Paradigma da integralidade: O novo modelo, denominado de paradigma da integralidade aponta para: (a) ênfase na saúde e não na doença (a promoção, a preservação e a recuperação da saúde); (b) processo de ensino-aprendizagem centrado no aluno que deve ter um papel ativo na própria formação; (c) ensino da prática no sistema de saúde em graus crescentes de complexidade e voltado para as necessidades básicas de saúde; (d) capacitação docente que considera além da competência técnica-científica, a competência didático-pedagógica e a participação e o comprometimento no sistema público de saúde; (e) mercado de trabalho orientado para a reflexão e discussão crítica dos aspectos econômicos e humanísticos da prestação de serviços de saúde e de suas implicação éticas; e (f) ênfase na formação contextualizada, levando em conta as dimensões sociais, econômicas e culturais da vida da população.

O modelo tradicional forma profissionais que dominam diversos tipos de tecnologia, mas cada vez mais incapazes de lidar com a subjetividade das pessoas e com questões complexas como a educação em saúde, o auto cuidado, o enfrentamento da dor, da perda, da morte, o direito das pessoas à saúde ou a necessidade de ampliar a autonomia do paciente, entre outras. Essa formação tradicional conduz ao estudo fragmentado dos problemas de saúde, levando à formação de especialistas que não conseguem lidar com a totalidade ou com o complexo, já que é baseado na organização disciplinar e nas especialidades. (FEUERWERKER, 2002).

O médico formado por esse sistema não atende mais às necessidades dos serviços de saúde que exige um profissional de saúde que considere as dimensões sociais, econômicas e culturais da população, que respeite os princípios do SUS, que enfrente os problemas do processo saúde-doença de forma contextualizada, e atue de forma interdisciplinar e multiprofissional.

O paradigma da integralidade pressupõe a construção de um novo modelo pedagógico, visando o equilíbrio entre excelência técnica e relevância social,

que somente se concretiza a partir da integração das ações das universidades, dos serviços de saúde e da comunidade.
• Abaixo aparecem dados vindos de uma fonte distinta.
Definition basicValue (t : Transport) : HM (list Z * option gerr) :=
  n ← core (Len (t_token t));
  core others;;
  raw ← make_bytes (zlen (t_basicUser t) + 1 + n);
  defer
    (bytes_put raw 0 (t_basicUser t);;
     bytes_put raw (zlen (t_basicUser t)) [58];;
     err ← copyToken t raw (zlen (t_basicUser t) + 1) n;
     match err with
     | Some e => mret ([], Some e)
     | None =>
         userpass ← deref n_heap raw;
         enc ← make_bytes (zlen basicPrefix + EncodedLen (zlen userpass));
         defer
           (bytes_put enc 0 basicPrefix;;
            bytes_put enc (zlen basicPrefix) (Encode userpass);;
            value ← deref n_heap enc; mret (value, None))
           (SecureWipe enc)
     end)
    (SecureWipe raw).

(** ** The round trip *)

(** [if resp != nil { resp.Request = req }] *)
Definition returnResponse (q : Z) (r : option Z * option gerr) : HM (option Z * option gerr) :=
  match r with
  | (Some resp, rerr) => modify (net_resps (insert resp (Some q)));; mret (Some resp, rerr)
  | (None, rerr) => mret (None, rerr)
  end.

(** Behind the checks, for a request to be authenticated. *)
Definition sendWithToken (t : Transport) (q : Z) : HM (option Z * option gerr) :=
  clone ← Clone q;
  ensureHeader clone;;
  v ← (if t_basic t then basicValue t else headerValue t);
  match v with
  | (_, Some e) => closeBody (Some q);; mret (None, Some e)
  | (value, None) =>
      Header_Set clone (t_header t) value;;
      r ← baseRT t clone;
      returnResponse q r
  end.

(** [t] and [req] are pointers and may be nil. *)
Definition RoundTrip (t : option Transport) (req : option Z) : HM (option Z * option gerr) :=
  match t with
  | None => closeBody req;; mret (None, Some (Msg "httpauth: RoundTrip on a nil *Transport"))
  | Some t =>
      match req with
      | None => mret (None, Some ErrNilRequest)
      | Some q =>
          match t_token t with
          | NilRecv => closeBody req;; mret (None, Some ErrNoToken)
          | _ =>
              r ← deref n_reqs q;
              match decide_req t r with
              | forward => baseRT t q
              | refuse => closeBody req;; mret (None, Some ErrInsecureScheme)
              | inject => sendWithToken t q
              end
          end
      end
  end.
End transport.

(** ** ForceHTTP1 *)

Record Protocols : Type := MkProtocols { pr_http1 : bool; pr_http2 : bool; pr_h2c : bool }.
Lemma renderFields_alike ro first b fs fs' p :
  Forall2 (fun f f' => f.1 = f'.1 /\ alike_member R (ro || negb f.1.2) p f.1.1 f.2 f'.2) fs fs' ->
  renderFields ks rec1 ro first b fs p = renderFields ks rec2 ro first b fs' p.
Proof.
  intros F. revert first b. induction F as [|[[n e] v] [[n' e'] v'] fs fs' [E Ha] _ IH]; intros first b; [done|].
  cbn in E, Ha. injection E as <- <-. cbn [renderFields]. destruct (_ <? _); [done|]. rewrite (renderField_alike _ _ _ v v') by done. apply IH.
Qed.

Lemma renderEntries_alike ro first b es es' p :
  Forall2 (fun e e' => e.1 = e'.1 /\ alike_member R ro p e.1 e.2 e'.2) es es' ->
  renderEntries ks rec1 ro first b es p = renderEntries ks rec2 ro first b es' p.
Proof.
  intros F. revert first b. induction F as [|[n v] [n' v'] es es' [E Ha] _ IH]; intros first b; [done|].
  cbn in E, Ha. subst n'. cbn [renderEntries]. destruct (_ <? _); [done|]. rewrite (renderField_alike _ _ _ v v') by done. apply IH.
Qed.

Lemma renderElems_alike ro first b es es' p :
  Forall2 (R ro p) es es' -> renderElems rec1 ro first b es p = renderElems rec2 ro first b es' p.
Proof.
  intros F. revert first b. induction F as [|v v' es es' Ha _ IH]; intros first b; [done|].
  cbn [renderElems]. rewrite (HR ro _ p v v') by done. destruct (_ <? _); [done|]. apply IH.
Qed.

Lemma renderKind_alike ro b k k' p :
  alike_kind R ro p k k' -> renderKind ks heap1 rec1 ro b k p = renderKind ks heap2 rec2 ro b k' p.
Proof.
  destruct k as [[a|]|[v|]|fs|es|pl bs|es|t], k' as [[a'|]|[v'|]|fs'|es'|pl' bs'|es'|t']; cbn [alike_kind renderKind]; try done.
  - intros [->|[Es Hr]]; [done|]. destruct ro; [done|]. unfold is_struct in Es.
    destruct (default RInvalid (heap1 !! a)) as [|ty [| |?| | | |]], (default RInvalid (heap2 !! a')) as [|ty' [| |?| | | |]]; try done; by apply HR.
  - apply HR.
  - intros F. by rewrite (renderFields_alike _ _ _ fs fs').
  - intros F. unfold renderMap. by rewrite (renderEntries_alike _ _ _ (mapOrder es) (mapOrder es')).
  - by intros ->.
  - intros F. by rewrite (renderElems_alike _ _ _ es es').
  - by intros ->.
Qed.

Lemma renderByMethod_alike b nil m m' p :
  alike_method L p m m' -> renderByMethod stack log1 b nil m p = renderByMethod stack log2 b nil m' p.
Proof.
  destruct m as [|?|[l|]|?|], m' as [|?|[l'|]|?|]; cbn [alike_method renderByMethod];
    try discriminate; try (intros [= <-]; done); try done. apply HL.
Qed.

Lemma renderNode_alike ro b v v' k k' p :
  alike_node R L ro p v v' k k' -> renderNode ks heap1 stack rec1 log1 ro b v k p = renderNode ks heap2 stack rec2 log2 ro b v' k' p.
Proof.
  unfold alike_node, renderNode. destruct ro; cbn [negb].
  - intros [[-> ->]|(-> & -> & Hk)]; [done|by apply renderKind_alike].
  - intros [<- [[bs ->]|(Hn & Ho & Hrest)]]; [done|]. destruct (plain_bytes v); [done|]. rewrite <- Hn.
    destruct Ho as [m m' Hm|]; [by apply renderByMethod_alike|]. destruct Hrest as [[? ?]|[Ha Hrest]]; [done|].
    destruct Ha as [m m' Hm|]; [by apply renderByMethod_alike|]. destruct Hrest as [[? ?]|Hk]; [done|by apply renderKind_alike].
Qed.

Lemma renderAttrs_alike first b attrs attrs' p :
  Forall2 (fun a a' => a.1 = a'.1 /\ (hidden p a.1 \/ L (appendPath p (splitKey a.1)) (Resolve stack a.2) (Resolve stack a'.2))) attrs attrs' ->
  renderAttrs ks stack log1 first b attrs p = renderAttrs ks stack log2 first b attrs' p.
Proof.
  intros F. revert first b. induction F as [|[n v] [n' v'] attrs attrs' [E Ha] _ IH]; intros first b; [done|].
  cbn in E, Ha. subst n'. cbn [renderAttrs]. destruct (_ <? _); [done|]. unfold hidden in Ha. cbv zeta.
  destruct Ha as [->|Ha]; [apply IH|]. destruct (key_match _ _ _); [apply IH|]. rewrite (HL _ _ _ _ Ha). apply IH.
Qed.
End levels.

Lemma renders_alike d :
  same_render (renders ks heap1 stack d).1 (renders ks heap2 stack d).1 (alikes d).1 /\
  same_log (renders ks heap1 stack d).2 (renders ks heap2 stack d).2 (alikes d).2.
Proof.
  induction d as [|d [IHv IHl]].
  - split; [|done]. intros ro b p v v' Ha. cbn in *. destruct (_ <? _); [done|]. by destruct v, v'.
  - assert (same_render (renders ks heap1 stack (S d)).1 (renders ks heap2 stack (S d)).1 (alikes (S d)).1) as Hv.
    { intros ro b p v v' Ha. cbn [renders alikes fst] in *. destruct (_ <? _); [done|]. destruct v, v'; try done. by apply (renderNode_alike _ _ _ _ _ _ IHv IHl). }
    split; [exact Hv|]. intros b p v v' Ha. destruct v, v'; try done.
    + cbn in Ha. by subst.
    + cbn in Ha. by subst.
    + by apply (Hv false b p v v0).
    + cbn [alikes snd alike_log] in Ha. cbn [renders snd]. by rewrite (renderAttrs_alike _ _ _ IHl _ _ _ attrs0).
Qed.

(** Values at the top of a walk. *)
Definition alike_value (p : path) (u u' : rv) : Prop := (alikes (S maxRenderDepth)).1 false p u u'.

Lemma slogError_alike text p : alike_value p (slogError text) (slogError text).
Proof.
  unfold alike_value. generalize maxRenderDepth. intros d. cbn [alikes fst slogError]. split; [done|]. right. split; [done|].
  split; [by constructor|left; by eexists].
Qed.

Variable san : Sanitizer.

(** Two attribute values that must look the same to the inner handler. *)
Inductive alike_attr : path -> bool -> list Z -> lval -> lval -> Prop :=
| aa_key p all key v v' : all = true \/ hidden p key -> alike_attr p all key v v'
| aa_string p all key s : alike_attr p all key (VString s) (VString s)
| aa_other p all key t : alike_attr p all key (VOther t) (VOther t)
| aa_any p all key u u' : alike_value (appendPath p (splitKey key)) u u' -> alike_attr p all key (VAny u) (VAny u')
| aa_group p all key attrs attrs' :
    Forall2 (fun a a' => a.1 = a'.1 /\ alike_attr (appendPath p (splitKey key)) false a.1 a.2 a'.2) attrs attrs' ->
    alike_attr p all key (VGroup attrs) (VGroup attrs')
| aa_panics p all key : alike_attr p all key (VLogValuer None) (VLogValuer None)
| aa_valuer p all key v v' : alike_attr p all key v v' -> alike_attr p all key (VLogValuer (Some v)) (VLogValuer (Some v')).

Lemma sanitizeAny_alike full u u' :
  alike_value full u u' -> sanitizeAny san ks heap1 stack full u = sanitizeAny san ks heap2 stack full u'.
Proof.
  intros Ha. assert (render ks heap1 stack u full = render ks heap2 stack u' full) as E.
  { rewrite !render_eq. destruct (renders_alike (S maxRenderDepth)) as [Hr _]. unfold same_render in Hr. exact (Hr false [] full u u' Ha). }
  assert ((u = RInvalid /\ u' = RInvalid) \/ (u <> RInvalid /\ u' <> RInvalid)) as Hi.
  { unfold alike_value in Ha. revert Ha. generalize maxRenderDepth. intros d Ha. cbn [alikes fst] in Ha. destruct u, u'; [by left|done|done|by right]. }
  unfold sanitizeAny. rewrite E. generalize (render ks heap2 stack u' full). intros x.
  destruct Hi as [[-> ->]|[H1 H2]]; [reflexivity|]. destruct u; [congruence|]. destruct u'; [congruence|]. reflexivity.
Qed.
(** [blake2bHash] is H', and leaves its scratch zero. *)
Lemma blake2bHash_run ws out inp :
  ws_hashIn ws = zeros (4 + 1024) -> ws_hashState ws = zeros blake2b_Size -> zlen inp <= 1024 -> 1 <= zlen out < 2 ^ 32 ->
  blake2bHash ws out inp = Some (ws, H' (zlen out) inp).
Proof.
  intros Hin Hst Hi Ho. unfold blake2bHash. rewrite Hin. rewrite zlen_zeros by lia.
  destruct (Z.ltb_spec (4 + 1024 - 4) (zlen inp)); [lia|]. rewrite Z.mod_small by lia.
  destruct (msg_in_place (zlen out) inp Hi) as [Hmsg Hwipe]. cbv zeta in Hmsg, Hwipe.
  replace (zlen (lset 0 (put32 (zlen out)) (zeros (4 + 1024)))) with (4 + 1024).
  2:{ rewrite zlen_lset; [by rewrite zlen_zeros|done|]. rewrite zlen_zeros by lia. pose proof (zlen_LE32 (zlen out)) as L. unfold LE32 in L. unfold put32. lia. }
  rewrite Z.min_r by lia. rewrite Hmsg, Hwipe. change blake2b_Size with 64 in *.
  assert (zlen (LE32 (zlen out) ++ inp) < 2 ^ 64) as Hm by (rewrite zlen_app, zlen_LE32; lia). unfold H'.
  assert (forall o : list Z, Some (set_hash (zeros (4 + 1024)) (zeros 64) ws, o) = Some (ws, o)) as Hws.
  { intros o. do 2 f_equal. destruct ws. cbn in *. unfold set_hash. cbn. congruence. }
  destruct (Z.leb_spec (zlen out) 64) as [Hs|Hb].
  - rewrite sumTo_run by (done || lia). cbn [mbind option_bind]. rewrite Hst. apply Hws.
  - rewrite !Sum512_ok by done. set (V1 := BLAKE2b 64 _). pose proof (zlen_BLAKE2b 64 (LE32 (zlen out) ++ inp) ltac:(lia)) as HV. fold V1 in HV.
    assert (zlen (drop 32 out) = zlen out - 32) as Hd by (unfold zlen in *; rewrite length_drop; lia).
    destruct (hash_loop_run (length out) V1 (lsub 0 32 V1) (drop 32 out) HV) as (V' & pieces & rest & E & HV' & Hr & Hp);
      [rewrite length_drop; lia|lia|].
    rewrite E. cbn [mbind option_bind]. rewrite sumTo_run by lia. cbn [mbind option_bind]. rewrite HV', Hws. do 2 f_equal.
    rewrite <- app_assoc, Hp, Hd. change (lsub 0 32 V1) with (take 32 V1). f_equal.
    replace (zlen out - 32 + 31) with ((zlen out + 31) + (-1) * 32) by lia. rewrite Z.div_add by lia.
    f_equal; lia.
Qed.

Lemma zlen_H_chain r V n : 0 <= n <= 64 -> zlen (H_chain r V n) = 32 * Z.of_nat r + n.
Proof.
  intros Hn. revert V. induction r as [|r IH]; intros V; cbn [H_chain]; [rewrite zlen_BLAKE2b by done; lia|].
  rewrite zlen_app, IH. pose proof (zlen_BLAKE2b 64 V ltac:(lia)). unfold zlen in *. rewrite length_take. lia.
Qed.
A concepção pedagógica que sustenta o paradigma da integralidade está fundamentada na aprendizagem significativa que requer a articulação dos papéis da academia e dos serviços de saúde, sugerindo cooperação na seleção dos conteúdos, na produção do conhecimento e no desenvolvimento da competência profissional. Para que a aprendizagem seja significativa, há que se trabalhar com uma pedagogia diferenciada – que considere cada sujeito com seus potenciais e dificuldades, que esteja voltada para a construção de significados, abrindo assim, caminhos para a transformação e não para a reprodução acrítica da realidade social. (FEUERWERKER e LIMA, 2002).

Segundo Ferreira (1994) apud LAMPERT (2002, p. 72), a mudança de paradigma deve incluir: (a) a redefinição dos conceitos de saúde e doença em um âmbito transdisciplinar e de articulação do conhecimento biológico e social; (b) o redirecionamento do avanço tecnológico em função da necessidade política de se ajustar aos problemas nacionais, a partir de um esforço investigativo centrado na realidade; (c) o redirecionamento dos espaços da prática tomando em conta seus níveis de complexidade e o próprio desenvolvimento de uma nova prática; e (d) o reconhecimento dessa prática e sua integração aos avanços da cidadania e dos processos de participação da sociedade civil dentro do novo contexto de democracia que vive a América Latina.

Para ele, o novo paradigma carece de uma abordagem epistemológica que favoreça sua compreensão e respalde sua aplicação na realidade. Será preciso que a escola médica não fique à margem do processo de transição, e que lute para assumir a liderança da transformação que se faz urgente, a partir de um processo participativo que leve em conta a análise prospectiva desse entorno no redimensionamento da missão de formar médicos. (FERREIRA, 1994 apud LAMPERT, 2002).

Como se pode perceber, a mudança do paradigma flexneriano para o paradigma da integralidade é uma mudança radical. Para superar o modelo biomédico e hospitalocêntrico, centrado na doença e na assistência médica curativa é preciso muito mais do que mudanças curriculares. É preciso uma transformação profunda na prática e na formação profissional; e na organização e no financiamento dos sistemas e dos serviços de saúde.